* [Exercise instructions]: Using the records below, give again exactly the lines from the line that contains "(** * From the FEC sender to the FEC receiver" through the line that contains "From Stdlib Require Import ZArith Lia.", both ends included, and only those.

* [Source records]:
- - - - - - -

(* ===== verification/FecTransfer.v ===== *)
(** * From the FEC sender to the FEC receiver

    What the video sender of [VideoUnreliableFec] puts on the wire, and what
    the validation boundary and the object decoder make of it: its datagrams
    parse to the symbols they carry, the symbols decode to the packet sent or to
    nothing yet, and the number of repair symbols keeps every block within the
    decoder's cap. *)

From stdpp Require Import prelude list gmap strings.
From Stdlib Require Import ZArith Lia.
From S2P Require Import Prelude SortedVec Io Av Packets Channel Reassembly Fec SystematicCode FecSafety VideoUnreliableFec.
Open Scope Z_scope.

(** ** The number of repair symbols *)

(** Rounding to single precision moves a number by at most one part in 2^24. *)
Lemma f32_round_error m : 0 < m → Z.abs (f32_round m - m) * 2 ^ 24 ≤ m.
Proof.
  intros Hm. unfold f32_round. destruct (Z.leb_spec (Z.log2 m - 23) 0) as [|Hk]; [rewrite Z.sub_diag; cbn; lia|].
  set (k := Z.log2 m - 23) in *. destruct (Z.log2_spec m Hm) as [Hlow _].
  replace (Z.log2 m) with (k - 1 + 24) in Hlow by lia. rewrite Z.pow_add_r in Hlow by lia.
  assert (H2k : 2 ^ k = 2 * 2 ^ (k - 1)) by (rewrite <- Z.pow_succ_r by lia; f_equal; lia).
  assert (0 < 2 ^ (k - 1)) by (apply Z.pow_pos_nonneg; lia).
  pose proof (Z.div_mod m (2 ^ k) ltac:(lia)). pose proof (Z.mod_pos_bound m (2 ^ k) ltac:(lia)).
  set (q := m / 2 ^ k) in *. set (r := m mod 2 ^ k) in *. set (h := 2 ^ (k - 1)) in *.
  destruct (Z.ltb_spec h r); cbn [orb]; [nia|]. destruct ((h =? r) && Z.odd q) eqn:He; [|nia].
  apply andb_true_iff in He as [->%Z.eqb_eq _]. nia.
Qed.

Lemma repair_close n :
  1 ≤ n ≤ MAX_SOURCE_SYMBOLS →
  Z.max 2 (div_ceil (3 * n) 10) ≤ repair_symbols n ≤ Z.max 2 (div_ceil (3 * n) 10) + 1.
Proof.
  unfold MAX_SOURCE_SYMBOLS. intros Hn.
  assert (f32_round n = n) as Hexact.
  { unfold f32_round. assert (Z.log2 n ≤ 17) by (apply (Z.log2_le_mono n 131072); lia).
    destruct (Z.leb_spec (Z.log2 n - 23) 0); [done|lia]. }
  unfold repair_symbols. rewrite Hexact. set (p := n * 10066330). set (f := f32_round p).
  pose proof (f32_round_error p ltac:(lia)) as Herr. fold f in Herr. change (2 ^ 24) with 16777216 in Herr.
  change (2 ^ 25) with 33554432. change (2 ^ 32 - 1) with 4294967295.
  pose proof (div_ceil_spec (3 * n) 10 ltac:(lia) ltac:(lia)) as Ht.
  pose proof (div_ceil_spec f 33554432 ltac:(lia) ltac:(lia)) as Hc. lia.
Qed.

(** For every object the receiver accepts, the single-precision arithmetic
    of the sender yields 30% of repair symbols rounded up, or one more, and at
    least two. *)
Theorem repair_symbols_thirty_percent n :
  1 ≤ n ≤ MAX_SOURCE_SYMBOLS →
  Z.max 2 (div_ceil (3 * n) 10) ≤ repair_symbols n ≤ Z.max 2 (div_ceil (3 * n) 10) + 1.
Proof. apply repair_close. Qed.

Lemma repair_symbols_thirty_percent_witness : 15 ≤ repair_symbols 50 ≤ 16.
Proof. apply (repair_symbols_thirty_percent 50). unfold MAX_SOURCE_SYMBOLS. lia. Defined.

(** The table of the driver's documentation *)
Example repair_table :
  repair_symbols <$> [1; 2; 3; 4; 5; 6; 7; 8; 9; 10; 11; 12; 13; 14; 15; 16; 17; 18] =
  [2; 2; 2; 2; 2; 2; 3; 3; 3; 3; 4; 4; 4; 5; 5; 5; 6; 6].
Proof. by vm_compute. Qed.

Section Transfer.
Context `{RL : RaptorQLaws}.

- - - - - - -

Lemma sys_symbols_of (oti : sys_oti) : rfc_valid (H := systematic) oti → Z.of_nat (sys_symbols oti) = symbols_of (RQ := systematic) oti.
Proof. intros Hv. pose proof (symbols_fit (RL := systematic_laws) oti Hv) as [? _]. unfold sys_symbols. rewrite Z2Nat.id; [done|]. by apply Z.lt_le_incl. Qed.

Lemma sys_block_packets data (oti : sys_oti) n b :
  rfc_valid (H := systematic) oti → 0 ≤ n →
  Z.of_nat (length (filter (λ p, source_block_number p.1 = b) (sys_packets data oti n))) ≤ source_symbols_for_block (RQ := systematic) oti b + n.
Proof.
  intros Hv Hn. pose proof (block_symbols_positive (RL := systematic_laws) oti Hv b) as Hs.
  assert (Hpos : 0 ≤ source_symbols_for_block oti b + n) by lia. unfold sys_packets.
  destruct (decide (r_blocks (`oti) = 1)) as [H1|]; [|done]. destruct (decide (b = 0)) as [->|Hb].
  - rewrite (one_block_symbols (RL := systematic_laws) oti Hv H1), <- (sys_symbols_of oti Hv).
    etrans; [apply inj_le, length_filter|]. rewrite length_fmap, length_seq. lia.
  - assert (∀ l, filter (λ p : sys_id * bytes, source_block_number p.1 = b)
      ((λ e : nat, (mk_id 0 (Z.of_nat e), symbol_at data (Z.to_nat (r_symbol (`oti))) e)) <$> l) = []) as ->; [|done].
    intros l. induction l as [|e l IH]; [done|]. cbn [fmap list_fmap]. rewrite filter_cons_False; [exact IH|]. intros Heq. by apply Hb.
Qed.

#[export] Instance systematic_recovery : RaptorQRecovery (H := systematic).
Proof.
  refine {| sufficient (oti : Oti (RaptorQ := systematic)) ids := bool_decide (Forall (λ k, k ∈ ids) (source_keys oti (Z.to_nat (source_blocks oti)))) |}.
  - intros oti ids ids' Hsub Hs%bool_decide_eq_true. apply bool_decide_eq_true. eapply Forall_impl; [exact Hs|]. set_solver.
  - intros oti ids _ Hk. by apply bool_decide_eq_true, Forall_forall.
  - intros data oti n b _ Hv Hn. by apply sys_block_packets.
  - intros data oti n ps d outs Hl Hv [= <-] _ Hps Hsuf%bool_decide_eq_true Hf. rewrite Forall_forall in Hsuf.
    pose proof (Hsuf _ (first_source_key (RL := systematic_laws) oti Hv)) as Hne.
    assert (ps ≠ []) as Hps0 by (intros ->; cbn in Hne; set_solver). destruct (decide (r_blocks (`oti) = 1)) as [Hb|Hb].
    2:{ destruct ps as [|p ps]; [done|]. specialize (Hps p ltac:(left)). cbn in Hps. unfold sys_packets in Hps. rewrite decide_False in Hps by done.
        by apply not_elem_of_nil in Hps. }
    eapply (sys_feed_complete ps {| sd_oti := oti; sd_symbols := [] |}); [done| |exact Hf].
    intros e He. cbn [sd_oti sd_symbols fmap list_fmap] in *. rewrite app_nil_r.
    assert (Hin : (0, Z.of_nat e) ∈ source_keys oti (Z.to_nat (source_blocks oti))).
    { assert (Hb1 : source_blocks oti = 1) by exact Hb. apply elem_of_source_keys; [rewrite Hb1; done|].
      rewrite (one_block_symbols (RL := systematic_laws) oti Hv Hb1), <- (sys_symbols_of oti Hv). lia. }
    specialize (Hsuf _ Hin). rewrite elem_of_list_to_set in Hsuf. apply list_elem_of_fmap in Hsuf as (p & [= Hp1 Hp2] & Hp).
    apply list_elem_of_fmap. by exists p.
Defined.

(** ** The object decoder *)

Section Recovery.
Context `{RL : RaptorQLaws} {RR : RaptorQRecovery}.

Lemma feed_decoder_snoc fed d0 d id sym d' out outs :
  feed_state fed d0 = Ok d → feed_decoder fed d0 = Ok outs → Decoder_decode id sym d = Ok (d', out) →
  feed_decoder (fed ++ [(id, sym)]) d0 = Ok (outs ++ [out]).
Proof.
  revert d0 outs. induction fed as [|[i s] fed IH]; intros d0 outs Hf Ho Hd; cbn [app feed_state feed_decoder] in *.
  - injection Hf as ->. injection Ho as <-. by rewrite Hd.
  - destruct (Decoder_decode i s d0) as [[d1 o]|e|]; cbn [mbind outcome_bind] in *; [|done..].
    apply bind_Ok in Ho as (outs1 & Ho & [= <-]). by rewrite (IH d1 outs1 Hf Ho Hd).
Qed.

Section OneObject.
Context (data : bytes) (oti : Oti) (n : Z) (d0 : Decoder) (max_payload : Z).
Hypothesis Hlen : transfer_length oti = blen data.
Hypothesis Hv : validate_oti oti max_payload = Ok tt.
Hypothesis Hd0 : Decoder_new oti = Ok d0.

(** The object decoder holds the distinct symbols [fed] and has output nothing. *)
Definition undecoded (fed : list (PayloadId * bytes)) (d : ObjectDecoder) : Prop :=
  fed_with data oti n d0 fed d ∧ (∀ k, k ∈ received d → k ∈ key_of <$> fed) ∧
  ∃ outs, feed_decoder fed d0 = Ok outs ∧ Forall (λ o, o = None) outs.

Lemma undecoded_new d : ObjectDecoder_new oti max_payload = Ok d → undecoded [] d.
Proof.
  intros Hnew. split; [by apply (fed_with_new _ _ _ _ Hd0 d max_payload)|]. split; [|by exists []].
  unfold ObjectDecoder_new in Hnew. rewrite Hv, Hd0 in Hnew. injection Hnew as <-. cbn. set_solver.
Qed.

- - - - - - -

* [Response below]:
(** * From the FEC sender to the FEC receiver

    What the video sender of [VideoUnreliableFec] puts on the wire, and what
    the validation boundary and the object decoder make of it: its datagrams
    parse to the symbols they carry, the symbols decode to the packet sent or to
    nothing yet, and the number of repair symbols keeps every block within the
    decoder's cap. *)

From stdpp Require Import prelude list gmap strings.
From Stdlib Require Import ZArith Lia.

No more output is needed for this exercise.